**Exercise aim**: Would you retype the whole listing exactly?

● ● ● ● ● ● ●

(** Lines 187-193 ([sign] is [1]) and 236-242 ([sign] is [-1]). *)
Definition add_last (sign : Z) (key : string) (value : Z)
    (currentObject : json) (lastPart : string) : outcome json :=
  (x <- get_prop currentObject lastPart ;;
   if negb (truthy x) then set_prop currentObject lastPart (JNum (sign * value))
   else
     match x with
     | Some (JNum n) => set_prop currentObject lastPart (JNum (n + sign * value))
     | _ => Throw (DbError (NonNumericTarget key))
     end)%outcome.

(** Lines 195-200 and 244-249. *)
Definition add_plain (sign : Z) (key : string) (value : Z) (file : json)
  : outcome json :=
  (own <- has_own file key ;;
   if negb own then set_prop file key (JNum (sign * value))
   else
     x <- get_prop file key ;;
     match x with
     | Some (JNum n) => set_prop file key (JNum (n + sign * value))
     | _ => Throw (DbError (NonNumericTarget key))
     end)%outcome.

Definition check_number (value : json) : outcome Z :=
  match value with
  | JNum n => Return n
  | _ => Throw (DbError InvalidValueType)
  end.

Definition add_signed (sign : Z) (key value : json) (nestedEnabled : option bool)
    (separator : option string) : M unit :=
  (nestedEnabled <- nestedEnabled_or_default nestedEnabled ;;
   separator <- separator_or_default separator ;;
   key <- lift (check_key key) ;;
   value <- lift (check_number value) ;;
   file <- readFile ;;
   file <- lift (if nestedEnabled : bool
                 then create_path (add_last sign key value) file (split key separator)
                 else add_plain sign key value file) ;;
   writeFileSync file)%store.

● ● ● ● ● ● ●

**Solution for this exercise**:
(** Lines 187-193 ([sign] is [1]) and 236-242 ([sign] is [-1]). *)
Definition add_last (sign : Z) (key : string) (value : Z)
    (currentObject : json) (lastPart : string) : outcome json :=
  (x <- get_prop currentObject lastPart ;;
   if negb (truthy x) then set_prop currentObject lastPart (JNum (sign * value))
   else
     match x with
     | Some (JNum n) => set_prop currentObject lastPart (JNum (n + sign * value))
     | _ => Throw (DbError (NonNumericTarget key))
     end)%outcome.

(** Lines 195-200 and 244-249. *)
Definition add_plain (sign : Z) (key : string) (value : Z) (file : json)
  : outcome json :=
  (own <- has_own file key ;;
   if negb own then set_prop file key (JNum (sign * value))
   else
     x <- get_prop file key ;;
     match x with
     | Some (JNum n) => set_prop file key (JNum (n + sign * value))
     | _ => Throw (DbError (NonNumericTarget key))
     end)%outcome.

Definition check_number (value : json) : outcome Z :=
  match value with
  | JNum n => Return n
  | _ => Throw (DbError InvalidValueType)
  end.

Definition add_signed (sign : Z) (key value : json) (nestedEnabled : option bool)
    (separator : option string) : M unit :=
  (nestedEnabled <- nestedEnabled_or_default nestedEnabled ;;
   separator <- separator_or_default separator ;;
   key <- lift (check_key key) ;;
   value <- lift (check_number value) ;;
   file <- readFile ;;
   file <- lift (if nestedEnabled : bool
                 then create_path (add_last sign key value) file (split key separator)
                 else add_plain sign key value file) ;;
   writeFileSync file)%store.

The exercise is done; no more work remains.